This year I took pretty much all the holiday time I could over Christmas, probably for the first time ever. As an experiment, I let all the emails I received over this period accumulate in my Inobx, with the exception of things like posts to mailing lists which get automatically filtered, labeled and skip the Inbox. Generally, I try to follow an Inbox Zero policy, which means my Inbox is usually empty and every email I get is either dealt with as soon as I read it or saved in a “Next Action” list to be dealt with later. That policy makes it much easier to carve out large blocks of time for more difficult tasks, like writing lectures, marking or programming which all require uninterupted concentration. I think this works pretty decently, and at least I haven’t had to declare email bankruptcy.

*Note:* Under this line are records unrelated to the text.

(** ** Runs *)

(** The number of orders of a signal type, and its last acknowledgment rate,
    read off the results. *)
Definition orders_of (t : string) (results : list (DispatchResult F)) : Z :=
  foldr (fun res n => (if bool_decide (t = SignalType_String (sig_Type (dr_Signal res)))
                       then Z.of_nat (size (dr_Assignments res)) else 0) + n) 0 results.

Definition all_orders (results : list (DispatchResult F)) : Z :=
  foldr (fun res n => Z.of_nat (size (dr_Assignments res)) + n) 0 results.

Definition all_errors (results : list (DispatchResult F)) : Z :=
  foldr (fun res n => Z.of_nat (size (dr_Errors res)) + n) 0 results.

Definition last_rate (t : string) (results : list (DispatchResult F)) (old : option F) : option F :=
  foldl (fun r res => if bool_decide (t = SignalType_String (sig_Type (dr_Signal res))) &&
                         negb (bool_decide (dr_Assignments res = ∅))
                      then Some (ack_rate_of res) else r) old results.

Lemma RunCollected_counted fuel m c inputs results m' c' :
  Forall (fun '(env, _) => env_fair env) inputs →
  RunCollected fuel m c inputs = Some (results, m', c') →
  Run simplex fuel m inputs = Some (results, m') ∧
  co_mqttSuccess c' + co_mqttFailure c' = co_mqttSuccess c + co_mqttFailure c + all_orders results ∧
  co_mqttFailure c <= co_mqttFailure c' <= co_mqttFailure c + all_errors results ∧
  ∀ t, default 0 (co_vehiclesDispatched c' !! t) =
         default 0 (co_vehiclesDispatched c !! t) + orders_of t results ∧
       nat_len (default [] (co_dispatchLatency c' !! t)) =
         nat_len (default [] (co_dispatchLatency c !! t)) + orders_of t results ∧
       co_ackRate c' !! t = last_rate t results (co_ackRate c !! t).
Proof.
  intros Hfair. revert m c results m' c'.
  induction Hfair as [|[env sig] inputs He _ IH]; intros m c results m' c' Hrun; cbn [RunCollected] in Hrun.
  { injection Hrun as <- <- <-. cbn. split_and!; [done|lia..|]. intros t. split_and!; [lia|lia|done]. }
  destruct (DispatchCollected fuel m env sig [] c) as [[[res m1] c1]|] eqn:Hd; [|done].
  cbn [mbind option_bind] in Hrun.
  destruct (RunCollected fuel m1 c1 inputs) as [[[rs m2] c2]|] eqn:Hr; [|done]. injection Hrun as <- <- <-.
  apply IH in Hr as (Hrun & HP & HF & Ht).
  apply DispatchCollected_counted in Hd as ([eff Hd] & [P1 F1 D1 L1 R1]); [|done].
  cbn [Run]. rewrite Hd. cbn [mbind option_bind]. rewrite Hrun. cbn [mbind option_bind].
  cbn [all_orders all_errors orders_of last_rate foldr foldl]. fold (all_orders rs) (all_errors rs).
  split_and!; [done|lia|lia|lia|]. intros t. destruct (Ht t) as (Htd & Htl & Htr).
  fold (orders_of t rs). rewrite Htd, Htl, Htr, D1, L1, R1. split_and!; [lia|lia|].
  unfold last_rate. f_equal. case_bool_decide as Ha; cbn [negb]; [by rewrite andb_false_r|].
  rewrite andb_true_r, lookup_insert. case_decide; case_bool_decide; by subst.
Qed.

(** C10. The collectors are a function of what the manager returns: after any run of
    signals from fresh collectors, the publish counters add up to the number of
    orders of all results, and the failures are not more than the recorded
    errors; for every signal type, the counter of dispatched vehicles and the
    number of observed latencies are the number of its orders, failed ones
    included, and the gauge is the share of acknowledged orders of the last
    result of that type that had any. *)
Theorem Run_collectors fuel m inputs results m' c
    (Hfair : Forall (fun '(env, _) => env_fair env) inputs)
    (Hrun : RunCollected fuel m newCollectors inputs = Some (results, m', c)) :
  Run simplex fuel m inputs = Some (results, m') ∧
  co_mqttSuccess c + co_mqttFailure c = all_orders results ∧
  0 <= co_mqttFailure c <= all_errors results ∧
  ∀ t, default 0 (co_vehiclesDispatched c !! t) = orders_of t results ∧
       nat_len (default [] (co_dispatchLatency c !! t)) = orders_of t results ∧
       co_ackRate c !! t = last_rate t results None.
Proof.
  destruct (RunCollected_counted _ _ _ _ _ _ _ Hfair Hrun) as (Hr & HP & HF & Ht).
  split_and!; [done|exact HP|apply HF|apply HF|]. intros t. exact (Ht t).
Qed.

So, the point of this experiment was really to see how well my Inbox Zero policy is working as well as I thought and, in particular, whether the bulk of the email I deal with is sensible content that really requires attention.

Of course, the “experiment” as such is a little silly, after all this is email from a vacation period and out of term time, so the results are weighted heavily. Usually I get a lot more email per day and a lot more relevant, sensible email that needs attention and the aim is always to maximise the time spent on those emails and minimise the time spent on unecessary emails.

Starting point

Anyway, enough caveats. My starting point was this:

Inbox: 316

Action list: 50

Before going on vacation I cleared out both the Inbox and the Action List of everything that could be dealt with then. So, the starting point here is all the email accumulated over a short vacation and all the items on my to-do list that couldn’t be finished before the holiday started.

The data

Yesterday I spent a happy (!!) afternoon going through each email and either responding to it, deleting it, reporting it as SPAM or filing it. In a Google Docs spreadsheet I wrote down the sender (anonymously unless the sender was a company), sender type and action for each email or group of emails from the same sender. I say “email”, actually I mean “email thread”. So one email on my spreadsheet here could well mean a thread of many emails from various senders. However, what I’m interested in here is really the aggregate data from the 300 emails, which you can see on this table:

Aggregated data from 300 emails
So, there are two things I’m interested in here:
  1. Where is the email from? Is it from people I need to communicate with or from companies and others sending “news” and other updates that can be ignored or processed in a more convenient way, such as via an RSS reader. Obviously emails from colleagues (including external collaborators) and students are all important. Other senders vary considerably depending on the content of the email.
  2. How were the emails processed? Emails that were deleted or marked as SPAM are emails I don’t want to receive repeatedly, so are best unsubscribed from. Emails that needed real attention can be filtered to be marked as important if they aren’t already.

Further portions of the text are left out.